His failures were immense. What's astonishing about his first great success, The Naked and the Dead, isn't that Norman is able to get us into the heads of so many different characters; it's that all of these characters, no matter how narrow-minded or inarticulate they may seem, are, in their thoughts, genuinely profound. The novel is bleak, and full of pointless death, but in this existential thread it's hopeful. Even the most racist of us, the most certain of us, wonder what it's all about.
His subsequent novels -- Barbary Shore, The Deer Park, An American Dream -- were too much about ideas rather than characters. From his non-fiction you already knew about these ideas and it wasn't much fun watching him manipulate his characters to fit them. He did it with real characters, too. In The Fight, George Foreman tells the press before The Rumble in the Jungle, "It's hard to concentrate and be polite when you're asked questions you've heard before," to which Norman writes: "[Foreman] subscribed to the principle that repetition kills the soul." Well, maybe. Norman speaks similarly for Foreman's trainer, Dick Sadler, whose mere expression said, according to Norman, "Repetition is security for idiots." Again: maybe. Norman's characters, real or imagined, kept slipping into the well-worn grooves of Norman's philosophy.

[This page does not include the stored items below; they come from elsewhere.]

Lemma leave_phase_events m s q : Leave s q ∈ log m <-> Leave s q ∈ phase_events m.
Proof.
  unfold phase_events. rewrite (list_elem_of_In (rev _)), <- in_rev, <- list_elem_of_In, elem_of_filter_bool.
  simpl. tauto.
Qed.
(** A phase that is over counts as already run. *)
Lemma left_ran done cur k j m s q :
  base done cur k j m -> cur ∉ done -> fst (current_phase m) = cur ->
  ((k <= 1)%nat \/ snd (current_phase m) = BS_ON_EXIT) -> (k <= 4)%nat ->
  Leave s q ∈ log m -> already_ran m s q = true.
Proof.
  intros (Hf & Hev & _) Hn Hc Hk Hk4. rewrite leave_phase_events, Hev, elem_of_app.
  unfold already_ran. destruct (current_phase m) as [cs cq]; simpl in Hc, Hk; subst cs.
  intros [H|H].
  - rewrite list_elem_of_In, in_flat_map in H. destruct H as (s' & Hs' & H).
    rewrite <- list_elem_of_In in Hs'. simpl in H.
    assert (s' = s) as -> by (destruct H as [[=]|[[=]|[[=]|[[=]|[[=]|[]]]]]]; congruence).
    pose proof (flows_num _ _ _ Hf Hn Hs'). apply orb_true_iff. left. by apply Z.ltb_lt.
  - destruct k as [|[|[|[|[|k]]]]]; [| | | | |lia]; simpl in H;
      rewrite list_elem_of_In in H; simpl in H;
      decompose [or] H; try done; simplify_eq/=; (destruct Hk as [Hk|Hk]; [lia|]; subst cq);
      rewrite Z.eqb_refl; simpl; apply orb_true_r.
Qed.

Lemma base_frame done cur k j m m' :
  frame m m' -> base done cur k j m ->
  (forall s q, Leave s q ∈ log m -> already_ran m s q = true) -> base done cur k j m'.
Proof.
  intros (_ & Hs & Hl & Hb) (Hf & Hev & Hcm & Hns & Hbl) Hr.
  assert (Hph : phase_events m' = phase_events m) by (unfold phase_events; by rewrite Hl).
  split; [done|]. split; [congruence|]. split; [|split].
  - intros s. by rewrite (proj1 (Hs s)).
  - intros s. by rewrite (proj2 (Hs s)).
  - intros s q H. rewrite leave_phase_events, Hph, <- leave_phase_events in H.
    rewrite Hb by auto. by apply Hbl.
Qed.

Lemma base_other done cur k j m e :
  is_phase e = false -> base done cur k j m -> base done cur k j (emit e m).
Proof.
  intros He (Hf & Hev & Hcm & Hns & Hbl). split; [done|].
  split; [unfold phase_events in *; simpl; by rewrite He|]. split; [done|]. split; [done|].
  intros s q H. simpl in H. rewrite elem_of_cons in H. destruct H as [<-|H]; [done|by apply Hbl].
Qed.

Lemma base_event done cur k j m e :
  take (S k) (visit cur) = take k (visit cur) ++ [e] -> is_phase e = true ->
  (forall s q, e = Leave s q -> blockers (get_phase m s q) = 0) ->
  base done cur k j m -> base done cur (S k) j (emit e m).
Proof.
  intros Ht He Hb (Hf & Hev & Hcm & Hns & Hbl). split; [done|]. split; [|split; [done|split; [done|]]].
  - unfold phase_events in *. cbn [log emit]. simpl List.filter. rewrite He. cbn [rev].
    by rewrite Hev, Ht, app_assoc.
  - intros s q H. simpl in H. rewrite elem_of_cons in H.
    destruct H as [<-|H]; [by apply Hb|by apply Hbl].
Qed.

Lemma base_sample done cur k j m :
  cur ∉ done -> base done cur k j m -> base done cur k (S j) (bs_sample_time cur m).
Proof.
  intros Hn (Hf & Hev & Hcm & Hns & Hbl). unfold bs_sample_time.
  destruct (timer_monotonic_get (env m)) as [now d]. split; [done|]. split; [done|].
  split; [|split].
  - intros s. simpl. rewrite <- Hcm. by destruct (decide (s = cur)) as [->|].
  - intros s. simpl. destruct (Hns s) as [H1 H2]. destruct (decide (s = cur)) as [->|Hne]; simpl.
    + rewrite H1, length_insert. split; [|done]. unfold samples_taken.
      rewrite !(decide_False (P:=cur ∈ done)) by done. by rewrite !decide_True by done.
    + rewrite H1. split; [|done]. unfold samples_taken. destruct (decide (s ∈ done)); [done|].
      by rewrite !(decide_False (P:=s = cur)) by done.
  - intros s q H. rewrite <- (Hbl s q H). unfold get_phase. simpl.
    by destruct (decide (s = cur)) as [->|].
Qed.

Lemma base_complete done cur next_id m :
  cur ∉ done -> next_id ∈ succs cur -> base done cur 5 4 m ->
  base (done ++ [cur]) next_id 0 0 (set_complete cur m).
Proof.
  intros Hn Hs (Hf & Hev & Hcm & Hns & Hbl). split; [by apply flows_step|]. split; [|split; [|split]].
  - change (phase_events (set_complete cur m)) with (phase_events m).
    rewrite Hev, flat_map_app. simpl. by rewrite !app_nil_r.
  - intros s. rewrite elem_of_app, list_elem_of_singleton. simpl.
    destruct (decide (s = cur)) as [->|]; simpl; [tauto|]. rewrite Hcm. tauto.
  - intros s. destruct (Hns s) as [H1 H2]. simpl.
    assert (Ht : num_samples (times (boot_states m s)) = samples_taken (done ++ [cur]) next_id 0 s).
    { rewrite H1. unfold samples_taken. destruct (decide (s ∈ done)) as [H|H].
      - by rewrite decide_True by (apply elem_of_app; by left).
      - destruct (decide (s = cur)) as [->|Hne].
        + by rewrite decide_True by (apply elem_of_app; right; by apply list_elem_of_singleton).
        + rewrite decide_False by (rewrite elem_of_app, list_elem_of_singleton; tauto).
          by destruct (decide (s = next_id)). }
    by destruct (decide (s = cur)) as [->|].
  - intros s q H. rewrite <- (Hbl s q H). unfold get_phase. simpl.
    by destruct (decide (s = cur)) as [->|].
Qed.
(** Outside code at a place of the walk where it may run. *)
Lemma base_outside done cur k j m m' :
  frame m m' -> base done cur k j m -> cur ∉ done -> fst (current_phase m) = cur ->
  ((k <= 1)%nat \/ snd (current_phase m) = BS_ON_EXIT) -> (k <= 4)%nat -> base done cur k j m'.
Proof. intros Hfr Hb Hn Hc Hk Hk4. eauto using base_frame, left_ran. Qed.

Lemma bs_sample_time_fields s m :
  current_phase (bs_sample_time s m) = current_phase m /\ log (bs_sample_time s m) = log m /\
  next (bs_sample_time s m) = next m /\
  forall s' q, get_phase (bs_sample_time s m) s' q = get_phase m s' q.
Proof.
  unfold bs_sample_time. destruct (timer_monotonic_get (env m)). split; [done|]. split; [done|].
  split; [done|]. intros s' q. unfold get_phase. simpl. by destruct (decide (s' = s)) as [->|].
Qed.

Lemma base_top done cur m : base done cur 0 0 m -> current_phase m = (cur, BS_ON_ENTRY) ->
  walk_inv (walk_top m).
Proof.
  intros Hb Hc. unfold walk_top. rewrite Hc. cbn [fst].
  destruct (complete (boot_states m cur)) eqn:E.
  - exists done, cur. split; [done|]. split; [done|]. by apply Hb.
  - assert (Hn : cur ∉ done).
    { intros H. apply (proj1 (proj2 (proj2 Hb))) in H. congruence. }
    pose proof (bs_run_timers_frame m) as Hfr. destruct (bs_run_timers m) as [r m'].
    simpl in Hfr. assert (Hb' : base done cur 0 0 m').
    { apply (base_outside _ _ _ _ _ _ Hfr Hb Hn); [by rewrite Hc|left; lia|lia]. }
    destruct r as [v|]; [|by exists done, cur, 0%nat, 0%nat; eauto with lia].
    pose proof (bs_sample_time_fields cur m') as (Hsc & _).
    rewrite Hsc, (proj1 Hfr), Hc. exists done, cur. cbn [current_phase emit snd].
    rewrite Hsc, (proj1 Hfr), Hc. split; [|done].
    apply base_event; [done|done|done|]. by apply base_sample.
Qed.

(** A round of callbacks: it either goes on, or the phase is empty. *)
Lemma callbacks_round s q m :
  match bs_call_callbacks s q m with
  | (Some false, m') =>
      m' = m /\ callbacks (get_phase m s q) = None /\ blockers (get_phase m s q) = 0
  | (_, m') => frame m m'
  end.
Proof.
  pose proof (bs_call_callbacks_frame s q m) as Hf. unfold bs_call_callbacks in *.
  destruct (callbacks (get_phase m s q)) as [p|].
  - by destruct (call_ext _ _) as [[v|] m'].
  - destruct (blockers _ =? 0) eqn:E; [bool_to_prop; done|].
    by destruct (bs_run_timers m) as [[v|] m'].
Qed.

Lemma base_entered done cur m :
  base done cur 1 1 m -> current_phase m = (cur, BS_ON_ENTRY) -> cur ∉ done ->
  blockers (get_phase m cur BS_ON_ENTRY) = 0 ->
  walk_inv (walk_entered cur BS_ON_ENTRY m).
Proof.
  intros Hb Hc Hn Hbl. exists done, cur. unfold walk_entered.
  split; [|split; [|done]].
  - apply base_other; [done|]. apply base_sample; [done|].
    apply (base_event _ _ 1 1 m); [done|done| |done]. by intros s q [= <- <-].
  - cbn [current_phase emit]. rewrite (proj1 (bs_sample_time_fields _ _)). cbn. by rewrite Hc.
Qed.

Lemma base_running done cur m :
  base done cur 2 2 m -> current_phase m = (cur, BS_ON_EXIT) -> cur ∉ done ->
  walk_inv (walk_running cur m).
Proof.
  intros Hb Hc Hn. unfold walk_running.
  assert (Hb1 : base done cur 3 2 (emit (Run cur) m)) by by apply base_event.
  pose proof (run_state_frame cur (emit (Run cur) m)) as [Hfr Hs].
  destruct (run_state cur (emit (Run cur) m)) as [r m'] eqn:E. simpl in Hfr, Hs.
  assert (Hb' : base done cur 3 2 m').
  { apply (base_outside _ _ _ _ _ _ Hfr Hb1 Hn); [by simpl; rewrite Hc|right; simpl; by rewrite Hc|lia]. }
  destruct r as [n|]; [|by exists done, cur, 3%nat, 2%nat; eauto with lia].
  pose proof (bs_sample_time_fields cur m') as (Hsc & _).
  pose proof (proj1 Hfr) as Hcur. simpl in Hcur. rewrite Hsc, Hcur, Hc.
  exists done, cur. cbn [current_phase emit snd]. rewrite Hsc, Hcur, Hc. split; [|done].
  apply base_event; [done|done|done|]. by apply base_sample.
Qed.

Lemma base_left done cur n m :
  base done cur 4 3 m -> cur ∉ done -> n ∈ succs cur ->
  blockers (get_phase m cur BS_ON_EXIT) = 0 ->
  walk_inv (walk_left cur BS_ON_EXIT n m).
Proof.
  intros Hb Hn Hs Hbl. exists (done ++ [cur]), n. unfold walk_left. split.
  - apply base_complete; [done|done|]. apply base_sample; [done|].
    apply (base_event _ _ 4 3 m); [done|done| |done]. by intros s q [= <- <-].
  - unfold set_complete, set_state. cbn [current_phase].
    by rewrite (proj1 (bs_sample_time_fields _ _)).
Qed.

Which is probably what finally did me in. Norman became like the spouse whose stories and jokes I'd heard too many times. I kept thinking, "Oh, not this again, Norman, please." But I still read and enjoyed The Executioner's Song and Tough Guys Don't Dance and The Gospel According to the Son and 500 pages of Harlot's Ghost and my only regret is that I didn't finish Harlot's Ghost even though its "To be continued" ending was mocked by reviewers everywhere. But Norman's always had a problem with endings.

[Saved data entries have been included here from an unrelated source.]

Fixpoint constrain_resources (fuel : nat) (st : dstate) (dev : nat) (limits : constraints)
    : option constraints :=
  match fuel with
  | O => None
  | S fuel' =>
      let d := get_dev st dev in
      let limits := fold_left (fun c p => constrain_one c (get_res st p)) (d_resource_list d) limits in
      fold_left (fun acc link =>
        fold_left (fun acc child =>
          match acc with
          | None => None
          | Some c =>
              if d_enabled (get_dev st child) then constrain_resources fuel' st child c else Some c
          end) (b_children (get_bus st link)) acc) (d_link_list d) (Some limits)
  end.

Definition max_u64 : Z := 0xffffffffffffffff.

(** The limits of the domain's own resources. *)
Definition initial_one (limits : constraints) (r : resource) : constraints :=
  if has (res_flags r) IORESOURCE_FIXED then limits
  else match resource_limit r with
       | None => limits
       | Some k =>
           let w := get_window limits k in
           set_window limits k
             (mk_window (if w_base w <? res_base r then res_base r else w_base w)
                        (if res_limit r <? w_limit w then res_limit r else w_limit w))
       end.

I met him once. He was with a PR person signing books in the offices adjacent to the bookstore warehouse where I worked, and on the way to the elevator I caught him, and stumbled over myself telling him how much he meant to me, and shook his hand. I was ready for a question, a quiz, a fight, anything, but he was no longer the enfant terrible I'd been reading but an elfin figure in his 70s. He smiled and thanked me graciously.
The host of this Post was right when she said most publications got him wrong in their obituaries. This wouldn't have surprised him much. "Now we may leave Time in order to find out what happened," he wrote in The Armies of the Night. "Once a newspaper touches a story, the facts are lost forever," he wrote in The Presidential Papers.

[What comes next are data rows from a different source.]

(* ===== verification/AllocatorOrder.v ===== *)
(** * The order of the allocator's walk

    [largest_resource], called with the previous answer, enumerates the
    resources of a bus that are not fixed in the order of a stable sort by
    decreasing alignment, then size. *)

From Stdlib Require Import Sorted.
From S2P Require Import Prelude Device Allocator.

(** ** The reference: a stable insertion sort *)

Definition key (st : dstate) (p : nat) : Z * Z :=
  (res_align (get_res st p), res_size (get_res st p)).

Definition key_lt (a b : Z * Z) : bool :=
  (a.1 <? b.1) || ((a.1 =? b.1) && (a.2 <? b.2)).

Fixpoint insert_by (st : dstate) (p : nat) (l : list nat) : list nat :=
  match l with
  | [] => [p]
  | q :: l' => if key_lt (key st p) (key st q) then q :: insert_by st p l' else p :: l
  end.

Definition sort_by (st : dstate) (l : list nat) : list nat := foldr (insert_by st) [] l.

(** The resources a walk meets, with their devices. *)
Definition walk (st : dstate) (fuel bus : nat) (type_mask type : Z) : list (nat * nat) :=
  search_bus_resources st type_mask type (fun acc dev p => acc ++ [(dev, p)]) fuel bus [].

Definition movable (st : dstate) (p : nat) : bool :=
  negb (has (res_flags (get_res st p)) IORESOURCE_FIXED).

(** The order in which the allocator takes them. *)
Definition schedule (st : dstate) (fuel bus : nat) (type_mask type : Z) : list nat :=
  sort_by st (List.filter (movable st) (map snd (walk st fuel bus type_mask type))).

(** ** Walks as lists *)

Lemma fold_left_collect {A B} (l : list (A * B)) acc :
  fold_left (fun acc x => acc ++ [(x.1, x.2)]) l acc = acc ++ l.
Proof.
  revert acc. induction l as [|[x y] l IH]; intros acc; simpl; [by rewrite app_nil_r|].
  by rewrite IH, <- app_assoc.
Qed.

Section Walks.
Context (st : dstate) (type_mask type : Z).

Definition folds (W : list (nat * nat))
    (g : forall A, (A -> nat -> nat -> A) -> A -> A) : Prop :=
  forall A (f : A -> nat -> nat -> A) acc, g A f acc = fold_left (fun a x => f a x.1 x.2) W acc.

Lemma search_fold_exists fuel : forall bus,
  exists W, folds W (fun A f acc => search_bus_resources st type_mask type f fuel bus acc).
Proof.
  induction fuel as [|fuel IH]; intros bus; [by exists []|].
  assert (Hres : forall dev links l, exists W, folds W (fun A f acc =>
    bus_device_resources st type_mask type f
      (search_bus_resources st type_mask type f fuel) dev links l acc)).
  { intros dev links l. induction l as [|p l [W HW]]; [by exists []|]. simpl.
    destruct (wrong_kind type_mask type (get_res st p)) eqn:E1.
    - exists W. intros A f acc. cbn [bus_device_resources]. rewrite ?E1; apply HW.
    - destruct (has (res_flags (get_res st p)) IORESOURCE_SUBTRACTIVE) eqn:E2.
      + destruct (find_first (fun b => b_link_num (get_bus st b) =?
          IOINDEX_SUBTRACTIVE_LINK (res_index (get_res st p))) links) as [sub|] eqn:E3.
        * destruct (IH sub) as [W1 H1]. exists (W1 ++ W). intros A f acc.
          cbn [bus_device_resources]. rewrite ?E1, ?E2, ?E3, fold_left_app. rewrite HW. f_equal. apply H1.
        * exists []. intros A f acc. cbn [bus_device_resources]. by rewrite ?E1, ?E2, ?E3.
      + exists ((dev, p) :: W). intros A f acc. cbn [bus_device_resources]. rewrite ?E1, ?E2; apply HW. }
  cbn [search_bus_resources].
  induction (b_children (get_bus st bus)) as [|dev devs [W HW]]; [by exists []|]. simpl.
  destruct (d_enabled (get_dev st dev)) eqn:E.
  - destruct (Hres dev (d_link_list (get_dev st dev)) (d_resource_list (get_dev st dev))) as [W1 H1].
    exists (W1 ++ W). intros A f acc. rewrite fold_left_app. simpl. rewrite ?E. simpl.
    rewrite HW. f_equal. apply H1.
  - exists W. intros A f acc. simpl. rewrite ?E. apply HW.
Qed.

(** Any walk is a fold over the list of what it meets. *)
Lemma search_walk fuel bus :
  folds (walk st fuel bus type_mask type)
    (fun A f acc => search_bus_resources st type_mask type f fuel bus acc).
Proof.
  destruct (search_fold_exists fuel bus) as [W HW].
  assert (walk st fuel bus type_mask type = W) as ->; [|done].
  unfold walk. rewrite HW. apply fold_left_collect.
Qed.
End Walks.

(** ** The sort *)

Fixpoint before (l : list nat) (a b : nat) : Prop :=
  match l with [] => False | x :: l' => (x = a /\ b ∈ l') \/ before l' a b end.

(** [a] is taken before [b] when walking [W]. *)
Definition precedes (st : dstate) (W : list nat) (a b : nat) : Prop :=
  key_lt (key st b) (key st a) = true \/ (key st a = key st b /\ before W a b).

Lemma key_lt_spec a b : key_lt a b = true <-> a.1 < b.1 \/ (a.1 = b.1 /\ a.2 < b.2).
Proof.
  unfold key_lt. rewrite orb_true_iff, andb_true_iff, !Z.ltb_lt, Z.eqb_eq. done.
Qed.

Lemma key_lt_false a b : key_lt a b = false -> key_lt b a = true \/ a = b.
Proof.
  destruct a as [a1 a2], b as [b1 b2]. intros H.
  assert (Hn : ~ (a1 < b1 \/ (a1 = b1 /\ a2 < b2))).
  { intros Hx. pose proof (proj2 (key_lt_spec (a1, a2) (b1, b2)) Hx). congruence. }
  rewrite key_lt_spec. simpl. destruct (Z.eq_dec a1 b1) as [->|], (Z.eq_dec a2 b2) as [->|]; auto; lia.
Qed.

Lemma before_in l a b : before l a b -> a ∈ l /\ b ∈ l.
Proof.
  induction l as [|x l IH]; [done|]. simpl. rewrite !elem_of_cons.
  intros [[-> ?]|H]; [auto|]. destruct (IH H). auto.
Qed.

Lemma before_asym l a b : NoDup l -> before l a b -> ~ before l b a.
Proof.
  induction l as [|x l IH]; [done|]. rewrite NoDup_cons. intros [Hx Hnd]. simpl.
  intros [[E Hb]|H] [[E' Ha]|H']; [| | |by apply (IH Hnd)]; subst.
  - done.
  - apply before_in in H'. naive_solver.
  - apply before_in in H. naive_solver.
Qed.

Lemma before_total l a b : a ∈ l -> b ∈ l -> a <> b -> before l a b \/ before l b a.
Proof.
  induction l as [|x l IH]; [by intros ?%not_elem_of_nil|]. rewrite !elem_of_cons. simpl.
  intros [->|Ha] [->|Hb] Hne; try done; auto. destruct (IH Ha Hb Hne); auto.
Qed.

Lemma before_snoc l x a b : before (l ++ [x]) a b <-> before l a b \/ (a ∈ l /\ b = x).
Proof.
  induction l as [|y l IH]; simpl.
  - rewrite !elem_of_nil. naive_solver.
  - rewrite IH, elem_of_cons, elem_of_app, list_elem_of_singleton. naive_solver.
Qed.

Lemma before_app_l l1 l2 a b : before l1 a b -> before (l1 ++ l2) a b.
Proof.
  induction l1 as [|x l1 IH]; [done|]. simpl. rewrite elem_of_app. naive_solver.
Qed.

Lemma before_app_r l1 l2 a b : before l2 a b -> before (l1 ++ l2) a b.
Proof. induction l1 as [|x l1 IH]; [done|]. simpl. auto. Qed.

The title of her post was "Heaven Just Got a Lot More Interesting." The corollary is sad. He roared. Who's roaring now? He planted himself in the middle of his generation and tried to figure it all out. All of it. She wrote, "He aggressively believed (aggressive belief being one of his most comfortable postures) in God, reincarnation, and an afterlife. To Mailer, belief in reincarnation was what made sense of life."
Now he knows. If there's anything to know, now he knows.